> **Stored data entries**:
★ ★ ★ ★ ★
Lemma sample_db_ok : db_ok [] sample_db.
Proof.
  split.
  - repeat constructor; done.
  - by apply (bool_decide_unpack _); vm_compute.
  - by apply (bool_decide_unpack _); vm_compute.
  - by apply (bool_decide_unpack _); vm_compute.
  - intros r Hr. cbn in Hr.
    assert (is_Some (find_row j_id (jd_job_id r) (jobs sample_db))) as [j Hj] by (each_row Hr; by eexists).
    exists j. by apply find_row_Some in Hj.
  - intros r1 r2 k H1 _ E. cbn in H1. each_row H1; done.
  - split; [intros r t Hr E; cbn in Hr; each_row Hr; done|intros d t Hd E; cbn in Hd; each_row Hd; done].
  - intros j r Hj E. cbn in Hj. each_row Hj; done.
  - repeat constructor; intros [? ?]; done.
Qed.

(** ** Claiming *)

Lemma CompareOk_cmp_job db : CompareOk (cmp_job db).
Proof.
  unfold cmp_job. apply (CompareOk_lex (λ a b, Z.compare _ _) (λ a b, lex _ _)).
  - apply (CompareOk_on (λ a, owner_in_flight db (j_owner_id a)) Z.compare), CompareOk_Z.
  - apply (CompareOk_lex (λ a b, Z.compare _ _) (λ a b, Z.compare _ _)).
    + apply (CompareOk_on (λ a, job_in_flight db (j_id a)) Z.compare), CompareOk_Z.
    + apply (CompareOk_on j_created_at Z.compare), CompareOk_Z.
Qed.

Lemma CompareOk_refl {A} (cmp : A → A → comparison) x : CompareOk cmp → cmp x x = Eq.
Proof. intros H. pose proof (cmp_flip _ H x x). by destruct (cmp x x). Qed.

Lemma order_by_head_least {R} (cmp : R → R → comparison) t x k :
  CompareOk cmp → order_by cmp t = x :: k → x ∈ t ∧ ∀ y, y ∈ t → le_of (cmp x y) = true.
Proof.
  unfold order_by. intros H E. split.
  - apply (elem_of_sort_by (λ a b, le_of (cmp a b))). rewrite E. left.
  - intros y Hy. destruct (sort_by_head_least (λ a b, le_of (cmp a b))) with x t k y as [Hle| ->]; try done.
    + intros a b. apply (CompareOk_total cmp), H.
    + intros a b c. apply (CompareOk_trans cmp), H.
    + by rewrite CompareOk_refl.
Qed.

Lemma order_by_nil {R} (cmp : R → R → comparison) t : order_by cmp t = [] → t = [].
Proof. unfold order_by. intros E. apply length_zero_iff_nil. by rewrite <- (length_sort_by (λ a b, le_of (cmp a b)) t), E. Qed.

Lemma PICK_JOBS_head db now j rest :
  PICK_JOBS db now = j :: rest →
  j ∈ jobs db ∧ servable db now j = true ∧
  ∀ k, k ∈ jobs db → servable db now k = true → le_of (cmp_job db j k) = true.
Proof.
  unfold PICK_JOBS, limit. destruct (order_by _ _) as [|x k] eqn:E; [done|]. intros [= -> _].
  apply order_by_head_least in E as [[Hj Hs]%elem_of_keep Hle]; [|apply CompareOk_cmp_job].
  split_and!; try done. intros y Hy Hsy. apply Hle. by apply elem_of_keep.
Qed.

Lemma PICK_JOBS_nil db now j : PICK_JOBS db now = [] → j ∈ jobs db → servable db now j = false.
Proof.
  unfold PICK_JOBS, limit. intros E Hj. destruct (order_by _ _) as [|x k] eqn:Eo; [|done].
  apply order_by_nil in Eo. by apply (keep_nil_inv _ _ Eo).
Qed.

Lemma servable_pick db now j : servable db now j = true → is_Some (pick_row (λ _, false) db now (j_id j)).
Proof.
  intros [_ (r & Hr & Hc)%any_true]%andb_true_iff.
  destruct (pick_row _ db now (j_id j)) eqn:E; [by eexists|].
  by apply (pick_row_None _ _ _ _ E r Hr) in Hc.
Qed.

Lemma pick_row_least locked db now j r :
  pick_row locked db now j = Some r →
  ∀ r', r' ∈ job_domains db → jd_job_id r' = j → claimable now r' = true → locked r' = false →
    (jd_seq r ≤ jd_seq r')%Z.
Proof.
  unfold pick_row. destruct (order_by _ _) as [|x k] eqn:E; [done|]. cbn. intros [= ->] r' Hr' Hj Hc Hl.
  apply order_by_head_least in E as [_ Hle]; [|apply (CompareOk_on jd_seq Z.compare), CompareOk_Z].
  assert (le_of (cmp_seq r r') = true) as H.
  { apply Hle, elem_of_keep. split; [done|]. rewrite Hc, Hl. unfold of_job. by rewrite bool_decide_true. }
  unfold cmp_seq in H. by destruct (Z.compare_spec (jd_seq r) (jd_seq r')); try lia.
Qed.

(** [a] is no more loaded than [b]: by rows its owner has in flight, then by its own, then by
    age. *)
Definition no_more_loaded (db : DB) (a b : Job) : Prop :=
  let o j := owner_in_flight db (j_owner_id j) in
  let n j := job_in_flight db (j_id j) in
  (o a < o b ∨ (o a = o b ∧ (n a < n b ∨ (n a = n b ∧ j_created_at a ≤ j_created_at b))))%Z.

Lemma cmp_job_no_more_loaded db a b : le_of (cmp_job db a b) = true → no_more_loaded db a b.
Proof.
  unfold cmp_job, no_more_loaded, lex.
  destruct (Z.compare_spec (owner_in_flight db (j_owner_id a)) (owner_in_flight db (j_owner_id b))); [|lia|done].
  destruct (Z.compare_spec (job_in_flight db (j_id a)) (job_in_flight db (j_id b))); [|lia|done].
  destruct (Z.compare_spec (j_created_at a) (j_created_at b)); [lia|lia|done].
Qed.

(** A job being served is marked running, with the instant its work began. *)
Lemma mark_started_served db now j :
  j ∈ jobs db → active j = true →
  ∃ j', j' ∈ jobs (mark_started db now (j_id j)) ∧ j_id j' = j_id j ∧ j_status j' = job_running ∧
        j_started_at j' = match j_started_at j with
                          | Some t => Some t
                          | None => Some now
                          end.
Proof.
  intros Hj Ha. eexists. split; [apply elem_of_update_where; exists j; by split|].
  rewrite bool_decide_true by done. cbn. apply mem_true in Ha.
  assert (j_status j = job_queued ∨ j_status j = job_running) as [Es|Es] by set_solver;
    destruct (j_started_at j) eqn:Et; rewrite Es; cbn; unfold start_job; rewrite ?Es, ?Et; done.
Qed.

(** C8: claiming is work-conserving and fair.  With no row locked by another transaction,
    [claim] returns nothing only when no active job has a row that is due, and then changes
    nothing; otherwise it serves a job that is least in (rows its owner has in flight, rows
    the job has in flight, creation time) among all jobs with a due row, takes that job's
    due row of lowest sequence number, gives it the new token, counts the attempt, marks
    the job running with the instant its work began, and leaves every other row as it was. *)
Theorem claim_serves_least_loaded (db : DB) (now : instant) (worker : string) (hexes : nat → string) :
  match claim (λ _, false) db now worker hexes with
  | (None, db') => db' = db ∧ ∀ j, j ∈ jobs db → servable db now j = false
  | (Some c, db') =>
      ∃ job row,
        job ∈ jobs db ∧ j_id job = c_job_id c ∧ servable db now job = true ∧
        (∀ j, j ∈ jobs db → servable db now j = true → no_more_loaded db job j) ∧
        row ∈ job_domains db ∧ jd_key row = (c_job_id c, c_domain c) ∧ claimable now row = true ∧
        (∀ r, r ∈ job_domains db → jd_job_id r = c_job_id c → claimable now r = true →
              (jd_seq row ≤ jd_seq r)%Z) ∧
        c_attempts c = (jd_attempts row + 1)%Z ∧ c_not_before c = jd_requeued_at row ∧
        c_token c = new_token worker (hexes 0%nat) ∧
        job_domains db' =
          update_where (is_row (c_job_id c) (c_domain c))
            (λ r, set_queue r st_running (jd_attempts r + 1) (jd_available_at r) (Some (c_token c)) (Some now)
                            (jd_requeued_at r)) (job_domains db) ∧
        ∃ job', job' ∈ jobs db' ∧ j_id job' = j_id job ∧ j_status job' = job_running ∧
                j_started_at job' = match j_started_at job with Some t => Some t | None => Some now end
  end.
Proof.
  unfold claim. destruct (PICK_JOBS db now) as [|j rest] eqn:E.
  - cbn. split; [done|]. intros j. by apply PICK_JOBS_nil.
  - apply PICK_JOBS_head in E as (Hj & Hs & Hle). destruct (servable_pick _ _ _ Hs) as [row Hp].
    cbn. unfold CLAIM_FROM_JOB. rewrite Hp. cbn.
    destruct (pick_row_Some _ _ _ _ _ Hp) as (Hr & Hid & Hst & Ha & _).
    exists j, row. split_and!; try done.
    + intros k Hk Hsk. by apply cmp_job_no_more_loaded, Hle.
    + unfold jd_key. by rewrite Hid.
    + unfold claimable, state_is. rewrite bool_decide_true by done. by apply Z.leb_le.
    + intros r Hr' Hj' Hc. by eapply pick_row_least.
    + by rewrite Hid.
    + apply (mark_started_served db now j); [done|]. by apply andb_true_iff in Hs as [? _].
Qed.

(** ** Finishing *)

Lemma find_row_jobs issued db j : db_ok issued db → j ∈ jobs db → find_row j_id (j_id j) (jobs db) = Some j.
Proof. intros H. apply find_row_unique, H. Qed.

(** The one row a claim owns. *)
Lemma owns_unique issued db c r r' :
  db_ok issued db → r ∈ job_domains db → r' ∈ job_domains db → owns c r = true → owns c r' = true → r = r'.
Proof.
  intros Hok Hr Hr' (E & _)%owns_true (E' & _)%owns_true.
  apply (key_inj jd_key (job_domains db)); [apply Hok|done|done|congruence].
Qed.

Lemma finish_written_jobs db now c res fc wc : jobs (finish_written db now c res fc wc) = jobs db.
Proof. unfold finish_written. by break. Qed.

Lemma finish_written_rows db now c res fc wc :
  job_domains (finish_written db now c res fc wc) =
  update_where (owns c) (record_row now res fc) (job_domains db).
Proof. unfold finish_written. by break. Qed.

(** The rows of a job that are not done, after a row of it was recorded. *)
Lemma unfinished_after c now res fc rows j :
  any (λ r, of_job j r && unfinished r) (update_where (owns c) (record_row now res fc) rows) = false ↔
  ∀ r, r ∈ rows → jd_job_id r = j → owns c r = true ∨ jd_state r = st_done.
Proof.
  rewrite any_false. split.
  - intros H r Hr Hj. destruct (owns c r) eqn:Eo; [by left|right].
    specialize (H r). rewrite elem_of_update_where in H. unfold of_job, unfinished in H.
    rewrite (bool_decide_true _ Hj) in H. cbn in H. rewrite mem_false in H.
    destruct (jd_state r) eqn:Es; [| |done]; exfalso; (apply H; [exists r; by rewrite Eo|set_solver]).
  - intros H r' (r & Hr & ->)%elem_of_update_where. unfold of_job, unfinished.
    destruct (owns c r) eqn:Eo; cbn; [by rewrite andb_comm|].
    destruct (decide (jd_job_id r = j)) as [Hj|]; [|by rewrite bool_decide_false].
    destruct (H r Hr Hj) as [?|Hd]; [congruence|]. rewrite Hd. by rewrite andb_comm.
Qed.

(** The exact effect of recording an outcome.  A claim that still owns its row records
    it: that row becomes done with the result, the token is dropped, and every other row
    stays as it was.  The job is reported done exactly when it was still queued or running
    and each of its other rows was already done; then, and only then, its status becomes
    done with its row count, and no other job changes. *)
Theorem finish_exact (issued : list string) (db : DB) (now : instant) (c : Claim)
    (res : DomainResult) (from_cache write_cache : bool) (row : JobDomain) (job : Job)
    (Hok : db_ok issued db) (Hrow : row ∈ job_domains db) (Howns : owns c row = true)
    (Hjob : job ∈ jobs db) (Hid : j_id job = c_job_id c) :
  ∃ job_done db', finish db now c res from_cache write_cache = ((true, job_done), db') ∧
    (∃ row', find_row jd_key (c_job_id c, c_domain c) (job_domains db') = Some row' ∧
       jd_state row' = st_done ∧ jd_claimed_by row' = None ∧ jd_finished_at row' = Some now ∧
       jd_status row' = Some (r_status res) ∧ jd_result row' = Some (Dump res) ∧
       jd_from_cache row' = from_cache ∧ jd_jina_tokens row' = (if from_cache then 0 else r_jina_tokens res)%Z ∧
       jd_attempts row' = jd_attempts row ∧ jd_seq row' = jd_seq row) ∧
    (∀ r, r ∈ job_domains db → jd_key r ≠ (c_job_id c, c_domain c) → r ∈ job_domains db') ∧
    (job_done = true ↔ active job = true ∧
       ∀ r, r ∈ job_domains db → jd_job_id r = c_job_id c → r = row ∨ jd_state r = st_done) ∧
    find_row j_id (c_job_id c) (jobs db') =
      Some (if job_done then set_job job Models.job_done (Some now) (job_rows db (c_job_id c))
                              (j_pause_reason job) (j_paused_at job) (j_started_at job)
                              (j_paused_seconds job)
            else job) ∧
    (∀ j, j ∈ jobs db → j_id j ≠ c_job_id c → j ∈ jobs db').
Proof.
  assert (any (owns c) (job_domains db) = true) as Hany by (apply any_true; eauto).
  rewrite finish_unfold, Hany. unfold complete_if_finished. do 2 eexists. split; [done|].
  cbn [job_domains jobs with_jobs fst snd]. rewrite finish_written_jobs, finish_written_rows.
  set (W := finish_written db now c res from_cache write_cache).
  set (p := λ j, bool_decide (j_id j = c_job_id c) && finished_job W j).
  pose proof Howns as (Hkey & Hcl & Hst)%owns_true.
  assert (any p (jobs db) = p job) as ->.
  { destruct (p job) eqn:Ep; [by apply any_true; eauto|]. apply any_false. intros j Hj.
    destruct (p j) eqn:E; [|done]. rewrite <- Ep, <- E. f_equal.
    apply andb_true_iff in E as [E%bool_decide_eq_true _].
    apply (key_inj j_id (jobs db)); [apply Hok|done|done|congruence]. }
  split_and!.
  - exists (record_row now res from_cache row). split; [|done].
    rewrite find_row_update_where by done. rewrite <- Hkey, find_row_unique; [|apply Hok|done].
    cbn. by rewrite Howns.
  - intros r Hr Hne. apply elem_of_update_where. exists r. split; [done|].
    destruct (owns c r) eqn:E; [|done]. by apply owns_true in E as [? _].
  - unfold p, finished_job. rewrite (bool_decide_true _ Hid), andb_true_l, andb_true_iff, negb_true_iff.
    unfold W. rewrite finish_written_rows, unfinished_after, Hid. split; intros [Ha H]; (split; [done|]).
    + intros r Hr Hj. destruct (H r Hr Hj) as [Ho|]; [left|by right]. by apply (owns_unique issued db c).
    + intros r Hr Hj. destruct (H r Hr Hj) as [->|]; [by left|by right].
  - rewrite find_row_update_where by done. rewrite <- Hid, (find_row_jobs issued) by done. cbn. f_equal.
    break; [|done]. unfold complete_job, job_rows, W. by rewrite finish_written_rows, count_update_where, Hid.
  - intros j Hj Hne. apply elem_of_update_where. exists j. split; [done|].
    unfold p. by rewrite bool_decide_false.
Qed.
★ ★ ★ ★ ★
> **Instructions for the task**: Please go through the data above and copy each line containing the word "becomes".

> **Response below**:
    it: that row becomes done with the result, the token is dropped, and every other row
    and each of its other rows was already done; then, and only then, its status becomes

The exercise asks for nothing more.